Digital systems are notorious for bottlenecks. It’s no good having a blazing, overclocked PC and an internet connection like a firehose if the USB cable between them is like a straw. It’s even worse when the distance between PC and modem is more than a few feet away, so the cable can’t reach. With the aim of eliminating these bottlenecks, Corning Cable Systems LLC is unveiling its Optical Cable by Corning at CES in Las Vegas. These cables replace copper wires with fiber optics to produce cables up to 100 meters (328 ft) long, that are much more durable and achieve speeds of 10 gigabits per second, which is enough to load a full-length HD video in 30 seconds.
The USB 3.0 Optical and Thunderbolt Optical Cables by Corning look like standard USB cables with a couple of fat plugs. The plugs are actually optical engines that convert the digital signal into laser light. This passes down the cable where it is converted back into an electronic signal at the other end.
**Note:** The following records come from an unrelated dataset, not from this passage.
(** * pilot_log: certificate validity, expiry notices and currency input

    A shallow embedding of [logbook/models.py] and [logbook/views/utils.py].
    Database tables are lists of rows, querysets are lists computed from
    them, and the code that reads the wall clock, queries the tables and adds
    messages to the request runs in a small state-and-exception monad. *)

From Stdlib Require Import ZArith List String Ascii Bool Lia.
From Stdlib Require Import Sorted Permutation DecimalString.
Import ListNotations.
Local Open Scope string_scope.
Local Open Scope list_scope.
Local Open Scope Z_scope.

(** ** Python's [datetime.date] and dateutil's [relativedelta] *)

Module PyDate.

(** [datetime.date(year, month, day)]. *)
Record date := mkdate { year : Z; month : Z; day : Z }.

Definition MINYEAR : Z := 1.
Definition MAXYEAR : Z := 9999.

(** [calendar.isleap]. *)
Definition isleap (y : Z) : bool :=
  (y mod 4 =? 0) && (negb (y mod 100 =? 0) || (y mod 400 =? 0)).

(** [calendar.monthrange(y, m)[1]]: the number of days of month [m]. *)
Definition days_in_month (y m : Z) : Z :=
  if m =? 2 then (if isleap y then 29 else 28)
  else if (m =? 4) || (m =? 6) || (m =? 9) || (m =? 11) then 30
  else 31.

(** What the constructor of [date] accepts. *)
Definition wf (d : date) : bool :=
  (MINYEAR <=? year d) && (year d <=? MAXYEAR) &&
  (1 <=? month d) && (month d <=? 12) &&
  (1 <=? day d) && (day d <=? days_in_month (year d) (month d)).

(** [_days_before_year]: days before January 1st of year [y]. *)
Definition days_before_year (y : Z) : Z :=
  let p := y - 1 in p * 365 + p / 4 - p / 100 + p / 400.

(** The table [_DAYS_BEFORE_MONTH]. *)
Definition DAYS_BEFORE_MONTH (m : Z) : Z :=
  match m with
  | 1 => 0 | 2 => 31 | 3 => 59 | 4 => 90 | 5 => 120 | 6 => 151
  | 7 => 181 | 8 => 212 | 9 => 243 | 10 => 273 | 11 => 304 | 12 => 334
  | _ => -1
  end.

(** [_days_before_month]. *)
Definition days_before_month (y m : Z) : Z :=
  DAYS_BEFORE_MONTH m + (if (2 <? m) && isleap y then 1 else 0).

(** [date.toordinal]: January 1st of year 1 is day 1. *)
Definition toordinal (d : date) : Z :=
  days_before_year (year d) + days_before_month (year d) (month d) + day d.

(** Dates compare as the tuples [(year, month, day)]. *)
Definition compare (a b : date) : comparison :=
  match year a ?= year b with
  | Eq => match month a ?= month b with
          | Eq => day a ?= day b
          | c => c
          end
  | c => c
  end.

(** [a <= b], [a < b], [a >= b] and [a > b] on dates. *)
Definition leb (a b : date) : bool :=
  match compare a b with Gt => false | _ => true end.
Definition ltb (a b : date) : bool :=
  match compare a b with Lt => true | _ => false end.
Definition geb (a b : date) : bool := leb b a.
Definition gtb (a b : date) : bool := ltb b a.

(** [(a - b).days]. *)
Definition sub_days (a b : date) : Z := toordinal a - toordinal b.

(** [str(n)] for an integer. *)
Definition str_int (n : Z) : string := NilZero.string_of_int (Z.to_int n).

(** ["%0{w}d" % n] for [0 <= n]: decimal digits, zero-padded to [w]. *)
Fixpoint zeros (k : nat) : string :=
  match k with
  | O => EmptyString
  | S k' => String "0"%char (zeros k')
  end.

Definition zfill (w : nat) (n : Z) : string :=
  let s := str_int n in (zeros (w - String.length s) ++ s)%string.

(** [date.isoformat], which is also [str(date)]. *)
Definition isoformat (d : date) : string :=
  (zfill 4 (year d) ++ "-" ++ zfill 2 (month d) ++ "-" ++ zfill 2 (day d))%string.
What makes this possible is that instead of copper wires, the cables use glass optical fibers. This allows them to be 50 percent thinner with a diameter of 3 mm (0.12 in) and 80 percent lighter than standard cables, yet, according to Corning, they are stronger and can be bent, squeezed and tangled without damage or losing function. The cables have a low signal-noise design, are dual channel and bi-directional, and up to six Thunderbolt cables can be daisy chained. They are also hot swappable.
Corning states that they can also be made much longer with operating lengths of up to 30 meters (98.4 ft) for the USB 3.0 cable and 100 meters (328 ft) for a single Thunderbolt cable. According to Mike Bell, senior vice president and general manager, Optical Connectivity Solutions at Corning, “Users can create, move and manage their data in a much more flexible, efficient and durable manner with this new technology. Video can be live edited from across a football field; a music library can be downloaded 40 percent faster; and devices can be quickly accessed and connected with this much smaller and lighter cable when the capabilities of WiFi and Bluetooth just aren’t enough.”
The optical cables are scheduled to go on sale through select retailers at the end of first quarter of 2013.
The video below outlines the features of the optical cables.
Update: This story was modified on Jan. 10, 2013 to correct an error in relation to the cable's transfer speeds. The cable is capable of 10 gigabits per second (Gbps), not 10 gigabytes per second. Thanks to all the readers who pointed this out.